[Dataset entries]
________________________
Lemma div_code a b :
  0 <= a -> 0 < b -> 4 * (a / b) + loc_code (new_location b (a mod b)) = qcode a b.
Proof.
  intros Ha Hb. rewrite new_location_code by (try apply Z.mod_pos_bound; lia).
  symmetry. apply qcode_split. exact Hb.
Qed.

Lemma qcode_div4 a b : 0 < b -> qcode a b / 4 = a / b.
Proof.
  intros Hb. rewrite qcode_split by assumption.
  pose proof (Z.mod_pos_bound a b Hb) as Hk.
  rewrite (qcode_small _ _ Hb Hk).
  generalize (a / b); intros q. case_eqb; Z.div_mod_to_equations; lia.
Qed.

Lemma qcode_nonneg a b : 0 <= a -> 0 < b -> 0 <= qcode a b.
Proof.
  intros Ha Hb. unfold qcode. pose proof (Z.div_pos (2 * a) b ltac:(lia) Hb).
  case_eqb; lia.
Qed.

Lemma qcode_mono a1 a2 b : 0 < b -> a1 <= a2 -> qcode a1 b <= qcode a2 b.
Proof.
  intros Hb H. unfold qcode.
  assert (H2 : 2 * a1 <= 2 * a2) by lia.
  pose proof (Z.div_le_mono _ _ b Hb H2) as Hq.
  pose proof (Z.div_mod (2 * a1) b ltac:(lia)) as E1.
  pose proof (Z.div_mod (2 * a2) b ltac:(lia)) as E2.
  pose proof (Z.mod_pos_bound (2 * a1) b Hb) as B1.
  pose proof (Z.mod_pos_bound (2 * a2) b Hb) as B2.
  destruct (Z.eq_dec (2 * a1 / b) (2 * a2 / b)) as [E|E].
  - rewrite E in *. case_eqb; nia.
  - case_eqb; lia.
Qed.

Lemma qcode_scale a b c : 0 < b -> 0 < c -> qcode (a * c) (b * c) = qcode a b.
Proof.
  intros Hb Hc. unfold qcode.
  replace (2 * (a * c)) with ((2 * a) * c) by ring.
  rewrite Z.div_mul_cancel_r, Z.mul_mod_distr_r by lia.
  pose proof (Z.mod_pos_bound (2 * a) b Hb).
  case_eqb; nia.
Qed.

Lemma qcode_shift n a b :
  0 <= n -> 0 < b -> sticky_shift n (qcode a b) = qcode a (b * 2 ^ n).
Proof.
  intros Hn Hb. pose proof (pow2_pos n Hn) as Hp.
  unfold sticky_shift, qcode.
  rewrite <- (Z.div_div (2 * a) b (2 ^ n)) by lia.
  rewrite (Z.rem_mul_r (2 * a) b (2 ^ n)) by lia.
  pose proof (Z.mod_pos_bound (2 * a) b Hb) as Hk.
  set (A := 2 * a / b) in *. set (k := (2 * a) mod b) in *.
  rewrite Z.pow_add_r by lia. change (2 ^ 1) with 2.
  set (P := 2 ^ n) in *.
  pose proof (Z.div_mod A P ltac:(lia)) as EA.
  pose proof (Z.mod_pos_bound A P Hp) as BA.
  set (beta := if k =? 0 then 0 else 1).
  assert (Hbeta : 0 <= beta <= 1) by (unfold beta; case_eqb; lia).
  assert (E1 : (2 * A + beta) / (P * 2) = A / P).
  { symmetry. apply (Z.div_unique _ _ _ (2 * (A mod P) + beta)); nia. }
  assert (E2 : (2 * A + beta) mod (P * 2) = 2 * (A mod P) + beta).
  { symmetry. apply (Z.mod_unique _ _ (A / P)); nia. }
  rewrite E1, E2. unfold beta. clear E1 E2 EA Hbeta beta.
  generalize dependent (A / P). generalize dependent (A mod P). intros r Hr q.
  clearbody k. clear A. clearbody P.
  destruct (Z.eqb_spec k 0) as [K0|K0].
  - subst k. destruct (Z.eq_dec r 0) as [R0|R0].
    + subst r. rewrite !Z.mul_0_r. reflexivity.
    + assert (0 < b * r) by (apply Z.mul_pos_pos; lia). case_eqb; lia.
  - assert (0 <= b * r) by (apply Z.mul_nonneg_nonneg; lia). case_eqb; lia.
Qed.

Lemma div_exp_le mx ex my ey : 0 <= ex - ey - div_exp mx ex my ey.
Proof. unfold div_exp. lia. Qed.

Lemma SFdiv_round mx ex my ey :
  SFdiv prec emax (S754_finite false mx ex) (S754_finite false my ey)
  = round_model false (qcode (div_num mx ex my ey) (Zpos my)) (div_exp mx ex my ey).
Proof.
  cbn [SFdiv xorb]. unfold SFdiv_core_binary. rewrite fexp_fexp64.
  fold (div_exp mx ex my ey).
  pose proof (div_exp_le mx ex my ey) as Hs.
  assert (Em : forall s, 0 <= s ->
               match s with
               | Z0 => Zpos mx
               | Zpos _ => Z.shiftl (Zpos mx) s
               | Zneg _ => 0
               end = Zpos mx * 2 ^ s).
  { intros [|p|p] Hp; try lia.
    rewrite Z.shiftl_mul_pow2 by lia. reflexivity. }
  rewrite (Em _ Hs). fold (div_num mx ex my ey).
  assert (Hnum : 0 <= div_num mx ex my ey).
  { unfold div_num. apply Z.mul_nonneg_nonneg; [lia|]. apply Z.lt_le_incl, pow2_pos. exact Hs. }
  pose proof (div_code (div_num mx ex my ey) (Zpos my) Hnum ltac:(lia)) as Hc.
  unfold Z.div, Z.modulo in Hc.
  destruct (Z.div_eucl (div_num mx ex my ey) (Z.pos my)) as [q r] eqn:Hqr.
  assert (Hq : 0 <= q).
  { pose proof (Z.div_pos (div_num mx ex my ey) (Zpos my) Hnum ltac:(lia)) as Hd.
    unfold Z.div in Hd. rewrite Hqr in Hd. exact Hd. }
  rewrite binary_round_aux_model by exact Hq.
  rewrite Hc. reflexivity.
Qed.

Lemma fexp64_mono a b : a <= b -> fexp64 a <= fexp64 b.
Proof. unfold fexp64. lia. Qed.

Lemma div_fine mx ex my ey :
  fine (qcode (div_num mx ex my ey) (Zpos my)) (div_exp mx ex my ey).
Proof.
  pose proof (div_exp_le mx ex my ey) as Hs.
  assert (Hnum : 0 <= div_num mx ex my ey).
  { unfold div_num. apply Z.mul_nonneg_nonneg; [lia|]. apply Z.lt_le_incl, pow2_pos. exact Hs. }
  split; [apply qcode_nonneg; lia|].
  rewrite qcode_div4 by lia.
  apply Z.le_trans with (fexp64 (Zdigits2 (Zpos mx) + ex - (Zdigits2 (Zpos my) + ey)));
    [unfold div_exp; lia|].
  apply fexp64_mono.
  set (e' := div_exp mx ex my ey) in *. set (s := ex - ey - e') in *.
  destruct (digits_bounds (Zpos mx) ltac:(lia)) as (Dx & Lx & Ux).
  destruct (digits_bounds (Zpos my) ltac:(lia)) as (Dy & Ly & Uy).
  set (dx := Zdigits2 (Zpos mx)) in *. set (dy := Zdigits2 (Zpos my)) in *.
  assert (Hq : 0 <= div_num mx ex my ey / Zpos my) by (apply Z.div_pos; lia).
  pose proof (digits_nonneg (div_num mx ex my ey / Zpos my)) as Hdq.
  destruct (Z_lt_ge_dec (dx - 1 + s - dy) 0) as [Hk|Hk].
  - lia.
  - assert (Hlow : 2 ^ (dx - 1 + s - dy) <= div_num mx ex my ey / Zpos my).
    { apply Z.div_le_lower_bound; [lia|].
      unfold div_num. fold e'. fold s.
      apply Z.le_trans with (2 ^ dy * 2 ^ (dx - 1 + s - dy)).
      - apply Z.mul_le_mono_nonneg_r; [apply Z.lt_le_incl, pow2_pos; lia|lia].
      - rewrite <- Z.pow_add_r by lia.
        replace (dy + (dx - 1 + s - dy)) with ((dx - 1) + s) by lia.
        rewrite Z.pow_add_r by lia.
        apply Z.mul_le_mono_nonneg_r; [apply Z.lt_le_incl, pow2_pos; lia|lia]. }
    pose proof (digits_ge _ (dx - 1 + s - dy) ltac:(lia) Hlow). lia.
Qed.

(** The quotient by a positive float is monotone. *)
Theorem SFdiv_mono x y c :
  valid_binary x = true -> valid_binary y = true -> valid_binary c = true ->
  is_nonneg x = true -> is_nonneg y = true -> 0 < SFval c ->
  SFleb x y = true ->
  SFleb (SFdiv prec emax x c) (SFdiv prec emax y c) = true
  /\ is_nonneg_ext (SFdiv prec emax x c) = true
  /\ is_nonneg_ext (SFdiv prec emax y c) = true.
Proof.
  intros Vx Vy Vc Nx Ny Pc H.
  pose proof (proj1 (SFleb_val x y Vx Vy Nx Ny) H) as Hv.
  destruct c as [sc|[|]| |[|] mc ec]; cbn [SFval] in Pc; try lia.
  destruct y as [sy|[|]| |[|] my ey]; try discriminate.
  - destruct x as [sx|[|]| |[|] mx ex]; try discriminate. cbn; auto.
  - pose proof (div_fine my ey mc ec) as Fy.
    pose proof (round_model_nonneg_ext _ _ Fy) as Ey.
    destruct x as [sx|[|]| |[|] mx ex]; try discriminate.
    + rewrite SFdiv_round. cbn [SFdiv]. repeat split; try assumption.
      destruct (round_model false _ _) as [s|[|]| |[|] m e]; try discriminate; reflexivity.
    + pose proof (div_fine mx ex mc ec) as Fx.
      rewrite !SFdiv_round. repeat split; try assumption;
        [|apply round_model_nonneg_ext; exact Fx].
      apply round_model_le; try assumption.
      cbn [SFval] in Hv. unfold code_le.
      pose proof (div_exp_le mx ex mc ec) as Sx.
      pose proof (div_exp_le my ey mc ec) as Sy.
      set (e1 := div_exp mx ex mc ec) in *. set (e2 := div_exp my ey mc ec) in *.
      rewrite !qcode_shift by lia.
      set (L := Z.min e1 e2).
      rewrite <- (qcode_scale (div_num mx ex mc ec) _ (2 ^ (e1 - L)))
        by (try apply Z.mul_pos_pos; try apply pow2_pos; lia).
      rewrite <- (qcode_scale (div_num my ey mc ec) _ (2 ^ (e2 - L)))
        by (try apply Z.mul_pos_pos; try apply pow2_pos; lia).
      rewrite <- !Z.mul_assoc, <- !Z.pow_add_r by lia.
      replace (Z.max e1 e2 - e1 + (e1 - L)) with (Z.max e1 e2 - L) by lia.
      replace (Z.max e1 e2 - e2 + (e2 - L)) with (Z.max e1 e2 - L) by lia.
      apply qcode_mono; [apply Z.mul_pos_pos; [lia|apply pow2_pos; lia]|].
      unfold div_num. fold e1. fold e2.
      rewrite <- !Z.mul_assoc, <- !Z.pow_add_r by lia.
      destruct (valid_facts _ _ _ Vx) as (Mx & Ex & _).
      destruct (valid_facts _ _ _ Vy) as (My & Ey' & _).
      replace (ex - ec - e1 + (e1 - L)) with ((ex + 1074) + (- 1074 - ec - L)) by lia.
      replace (ey - ec - e2 + (e2 - L)) with ((ey + 1074) + (- 1074 - ec - L)) by lia.
      apply scale_le; try lia.
Qed.

(** *** Conversions from and to integers *)

Lemma SFtrunc_val x :
  valid_binary x = true -> is_nonneg x = true ->
  SFtrunc x = Some (SFval x / 2 ^ 1074).
Proof.
  intros V N. destruct x as [sx|[|]| |[|] m e]; try discriminate.
  - reflexivity.
  - destruct (valid_facts _ _ _ V) as (_ & E & _).
    cbn [SFtrunc SFval]. f_equal.
    destruct e as [|q|q].
    + rewrite Z.div_mul; [reflexivity|]. apply Z.pow_nonzero; lia.
    + rewrite Z.shiftl_mul_pow2, Z.pow_add_r, Z.mul_assoc by lia.
      rewrite Z.div_mul; [reflexivity|]. apply Z.pow_nonzero; lia.
    + rewrite Z.shiftr_div_pow2 by lia.
      rewrite (pow2_split (Z.neg q + 1074) 1074) by lia.
      replace (1074 - (Z.neg q + 1074)) with (- Z.neg q) by lia.
      rewrite Z.div_mul_cancel_r;
        try (apply Z.pow_nonzero; lia); try (pose proof (pow2_pos (- Z.neg q)); lia).
Qed.

Lemma shl_align_spec mx ex ex' :
  snd (shl_align mx ex ex') = Z.min ex ex'
  /\ Zpos (fst (shl_align mx ex ex')) = Zpos mx * 2 ^ (ex - Z.min ex ex').
Proof.
  unfold shl_align. destruct (ex' - ex) as [|d|d] eqn:E; cbn [fst snd].
  - rewrite Z.min_l by lia. rewrite Z.sub_diag. split; lia.
  - rewrite Z.min_l by lia. rewrite Z.sub_diag. split; lia.
  - rewrite Z.min_r by lia. split; [reflexivity|].
    replace (ex - ex') with (Zpos d) by lia.
    rewrite Pos.iter_swap_gen with (f := Zpos) (h := Z.mul 2).
    + rewrite <- (Z.shiftl_mul_pow2 (Zpos mx) (Zpos d)) by lia. reflexivity.
    + reflexivity.
Qed.

Lemma digits_mul_pow m k :
  0 < m -> 0 <= k -> Zdigits2 (m * 2 ^ k) = Zdigits2 m + k.
Proof.
  intros Hm Hk. destruct (digits_bounds m Hm) as (D & Lo & Hi).
  pose proof (pow2_pos k Hk). apply digits_unique; [|lia].
  replace (Zdigits2 m + k - 1) with ((Zdigits2 m - 1) + k) by lia.
  rewrite !Z.pow_add_r by lia. split.
  - apply Z.mul_le_mono_nonneg_r; lia.
  - apply Z.mul_lt_mono_pos_r; lia.
Qed.

Lemma binary_normalize_round p :
  let mz := fst (shl_align p 0 (fexp64 (Zdigits2 (Zpos p)))) in
  let ez := snd (shl_align p 0 (fexp64 (Zdigits2 (Zpos p)))) in
  binary_normalize prec emax (Zpos p) 0 false = round_model false (4 * Zpos mz) ez
  /\ fine (4 * Zpos mz) ez
  /\ Zpos mz * 2 ^ (ez + 1074) = Zpos p * 2 ^ 1074.
Proof.
  intros mz ez. cbn [binary_normalize]. unfold binary_round.
  change (Z.pos (digits2_pos p)) with (Zdigits2 (Zpos p)).
  rewrite Z.add_0_r, fexp_fexp64.
  destruct (shl_align_spec p 0 (fexp64 (Zdigits2 (Zpos p)))) as [E1 E2].
  fold mz in E2. fold ez in E1.
  destruct (shl_align p 0 (fexp64 (Zdigits2 (Z.pos p)))) as [mz' ez'] eqn:S.
  cbn [fst snd] in mz, ez. subst mz ez.
  rewrite binary_round_aux_model by lia. cbn [loc_code]. rewrite Z.add_0_r.
  destruct (digits_bounds (Zpos p) ltac:(lia)) as (D & _).
  assert (Hez : -52 <= ez' <= 0) by (unfold fexp64 in E1; lia).
  split; [reflexivity|]. split.
  - split; [lia|].
    replace (4 * Z.pos mz' / 4) with (Z.pos mz') by (Z.div_mod_to_equations; lia).
    rewrite E2, digits_mul_pow by lia.
    replace (Zdigits2 (Z.pos p) + (0 - Z.min 0 (fexp64 (Zdigits2 (Z.pos p)))) + ez')
      with (Zdigits2 (Z.pos p)) by lia. lia.
  - rewrite E2, <- Z.mul_assoc, <- Z.pow_add_r by lia. do 2 f_equal. lia.
Qed.

(** *** On the primitive floats *)

Lemma leb_val x y :
  nonneg_finite x -> nonneg_finite y -> ((x <=? y)%float = true <-> Fval x <= Fval y).
Proof.
  intros Hx Hy. rewrite FloatAxioms.leb_spec. apply SFleb_val; auto using Prim2SF_valid.
Qed.

Lemma SFltb_leb x y : SFltb x y = true -> SFleb x y = true.
Proof. unfold SFltb, SFleb. destruct (SFcompare x y) as [[| |]|]; congruence. Qed.

Lemma fin_ext_le x y :
  is_nonneg_ext (Prim2SF x) = true -> nonneg_finite y -> (x <=? y)%float = true -> nonneg_finite x.
Proof. intros Hx Hy H. rewrite FloatAxioms.leb_spec in H. exact (le_finite_nonneg _ _ Hx Hy H). Qed.

Lemma mul_mono c x y :
  nonneg_finite c -> nonneg_finite x -> nonneg_finite y -> (x <=? y)%float = true ->
  (c * x <=? c * y)%float = true
  /\ is_nonneg_ext (Prim2SF (c * x)) = true /\ is_nonneg_ext (Prim2SF (c * y)) = true.
Proof.
  intros Hc Hx Hy H. rewrite FloatAxioms.leb_spec in *. rewrite !FloatAxioms.mul_spec.
  apply SFmul_mono; auto using Prim2SF_valid.
Qed.

Lemma SFmul_comm x y : SFmul prec emax x y = SFmul prec emax y x.
Proof.
  destruct x as [sx|sx| |sx mx ex], y as [sy|sy| |sy my ey]; cbn [SFmul];
    rewrite ?(xorb_comm sx sy), ?(Pos.mul_comm mx my), ?(Z.add_comm ex ey); reflexivity.
Qed.

Lemma mul_comm x y : (x * y)%float = (y * x)%float.
Proof. apply Prim2SF_inj. rewrite !FloatAxioms.mul_spec. apply SFmul_comm. Qed.

Lemma div_mono x y c :
  nonneg_finite x -> nonneg_finite y -> 0 < Fval c -> (x <=? y)%float = true ->
  (x / c <=? y / c)%float = true
  /\ is_nonneg_ext (Prim2SF (x / c)) = true /\ is_nonneg_ext (Prim2SF (y / c)) = true.
Proof.
  intros Hx Hy Hc H. rewrite FloatAxioms.leb_spec in *. rewrite !FloatAxioms.div_spec.
  apply SFdiv_mono; auto using Prim2SF_valid.
Qed.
________________________
▶ _PROBLEM STATEMENT_:
Restate, please, word for word the span of records running from the first line to the line bearing "rewrite (qcode_small _ _ Hb Hk).", both included, and nothing outside it.

▶ _OUTPUT FOR THIS TASK_:
Lemma div_code a b :
  0 <= a -> 0 < b -> 4 * (a / b) + loc_code (new_location b (a mod b)) = qcode a b.
Proof.
  intros Ha Hb. rewrite new_location_code by (try apply Z.mod_pos_bound; lia).
  symmetry. apply qcode_split. exact Hb.
Qed.

Lemma qcode_div4 a b : 0 < b -> qcode a b / 4 = a / b.
Proof.
  intros Hb. rewrite qcode_split by assumption.
  pose proof (Z.mod_pos_bound a b Hb) as Hk.
  rewrite (qcode_small _ _ Hb Hk).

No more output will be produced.